La Rioja. Conclusiones universales

Monasterio de Yuso

Voy ya para los tres años trabajando en La Rioja. Que aunque es una comunidad autónoma pequeña, para la escala humana no deja de tener unas dimensiones considerables. Así que reduciré un poco el emplazamiento: voy ya para los tres años trabajando en La Rioja Oriental. El primero en Alfaro y el segundo y el tercero… donde sea. Me da rabia no decirlo pero me parece lo prudente.

No puedo decir más que cosas buenas de esta tierra (había olvidado decir que este no es un post triste ni reivindicativo. Ni siquiera es un post, es un agradecimiento con una pequeña lectura final). Todo aquí me ha ido bien porque la gente es buena y, supongo, porque tengo una predisposición a estar bien con los demás. Lo que pasa es que mantener ese buen tono es complicado cuando la gente no lo propicia.

Me he dicho a mí mismo, antes de ponerme a escribir, que si decía exactamente lo que pensaba esta entrada iba a parecer una promoción turística. Me da igual: vengan a La Rioja. Lo del vino ya lo saben. Y aunque el patrimonio cultural riojano suele quedar eclipsado ante esta bebida, ahí tienen algo importante que descubrir. No digo qué porque no acabaría. Y mézclense con el personal, que es tan sencillo como gozoso. Vengan y estén a gusto aquí.

El 9 de junio es el Día de La Rioja. Como saben, este día pasará desapercibido en los medios. Con algo de suerte una tímida mención en las noticias y a otra cosa. Y quizá en los programas que tienen horas que rellenar, alguna conexión en directo y vuelta a la morralla de siempre. Esto me revienta sobremanera: su gran pecado es no molestar a unos ni a otros. De esto sabemos un poco en mi tierra también.

En mi tierra.

Qué tontada de expresión. ¡Si es la misma tierra! Sin más distinciones, sin más diferencias que las que imponen unos criterios puramente administrativos. No hay semana que no lo piense. Salgo de Aragón y entro en Navarra, donde recorreré unos cincuenta kilómetros hasta salir de Navarra y entrar en La Rioja. ¿Qué ha cambiado en ese viaje? Nada, pero he estado en tres regiones distintas. El paisaje y el clima son prácticamente los mismos. La flora y la fauna apenas han variado y, si bajo del coche, las personas son iguales. Las mismas fórmulas de cortesía, los mismos intereses, las mismas inquietudes, las mismas conversaciones en las tres comunidades.
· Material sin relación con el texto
Lemma fold_add_NoDup_app (a : list Z) (s : t) :
  NoDup (s ++ a) → fold_left add a s = s ++ a.
Proof.
  revert s. induction a as [| x a IH]; intros s Hs; simpl.
  - by rewrite app_nil_r.
  - assert (Hx : x ∉ s).
    { apply NoDup_app in Hs as (_ & Hs & _). intros Hx.
      apply (Hs x Hx). left. }
    rewrite add_fresh by done.
    rewrite IH; rewrite <- app_assoc; done.
Qed.

Lemma elem_of_new (a : list Z) y : y ∈ new a ↔ y ∈ a.
Proof. unfold new. rewrite elem_of_fold_add, elem_of_nil. tauto. Qed.

Lemma NoDup_new (a : list Z) : NoDup (new a).
Proof. apply NoDup_fold_add, NoDup_nil_2. Qed.

Lemma new_NoDup (a : list Z) : NoDup a → new a = a.
Proof. intros Ha. unfold new. by rewrite fold_add_NoDup_app. Qed.

Lemma has_new (a : list Z) x : has (new a) x = bool_decide (x ∈ a).
Proof. unfold has. apply bool_decide_ext, elem_of_new. Qed.

Lemma elem_of_delete (s : t) x y : y ∈ delete s x ↔ y ∈ s ∧ y ≠ x.
Proof.
  unfold delete. rewrite !list_elem_of_In, filter_In.
  rewrite negb_true_iff, Z.eqb_neq. tauto.
Qed.

Lemma NoDup_delete (s : t) x : NoDup s → NoDup (delete s x).
Proof.
  intros Hs. apply NoDup_ListNoDup. apply List.NoDup_filter.
  by apply NoDup_ListNoDup.
Qed.

Lemma delete_absent (s : t) x : x ∉ s → delete s x = s.
Proof.
  unfold delete. induction s as [| y s IH]; intros Hx; simpl; [done |].
  apply not_elem_of_cons in Hx as [Hxy Hx].
  destruct (Z.eqb_spec y x) as [-> | _]; [done |]. simpl. by rewrite IH.
Qed.

Lemma elem_of_fold_delete (a : list Z) (s : t) y :
  y ∈ fold_left delete a s ↔ y ∈ s ∧ y ∉ a.
Proof.
  revert s. induction a as [| x a IH]; intros s; simpl.
  - rewrite elem_of_nil. tauto.
  - rewrite IH, elem_of_delete, not_elem_of_cons. tauto.
Qed.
Y sin embargo somos diferentes a más no poder. ¡Somos muy diferentes! Diferentes localismos, diferentes acentos (en el pueblo de mi instituto es una curiosa mezcla entre el vasco -hasta ahí ok- ¡y el gallego!), diferentes paisajes (cuando salgo de mi ciudad atravieso la llana estepa y cuando llego a mi instituto me encuentro en las estribaciones de una sierra) diferentes fauna y flora (en Alfaro tienen muy trabajada a la garza real, mientras que aquí somos más dados a la garza imperial y esto siempre constituye una inmensa singularidad) y diferentes gastronomías (los postres y diferentes denominaciones, ese detonante en el sismógrafo de la distinción). La historia nos diferencia muchísimo también: a Aragón los romanos llegaron antes y a La Rioja después. ¿Cómo no va eso a modular el carácter? Pues hay quienes dicen cosas así sin sonrojarse.

El cariño que le tengo a La Rioja es el mismo que le tengo a Aragón, porque una y otro son la misma cosa. Estamos hablando de unos grandes almacenes que ha habido que seccionar a fin de poder organizarlos mejor, pues vale. Así es, en realidad, todo el mundo. El problema viene cuando creo que mi sección es mejor que la tuya porque yo trabajo allí. Qué pérdida de energía supone esa falsa creencia.

Al fin y al cabo en todas partes hay gente estupenda, gente normal y gente idiota, y eso tampoco es del todo así. Desde luego no a partes iguales, como parece indicar este lugar común. La mayoría de las personas entra en las dos primeras categorías, y perdón por la universalización pero de vez en cuando uno tiene que fingir que ha leído provechosamente a Kant. ¿Cuántas personas verdaderamente idiotas se encuentra uno frente a la gente que es, básicamente, como uno mismo?

Nos podemos inventar todas las estupideces que queramos con tal de subrayar lo que nos hace particulares. No acabaremos nunca y nos pondremos de mala leche unos con otros. Eso sí, nos sentiremos muy orgullosos de nuestros postres.

Y a lo que voy, que es lo que me importaba cuando he empezado a escribir este post: ¡muchas gracias por todo y feliz día, riojanos!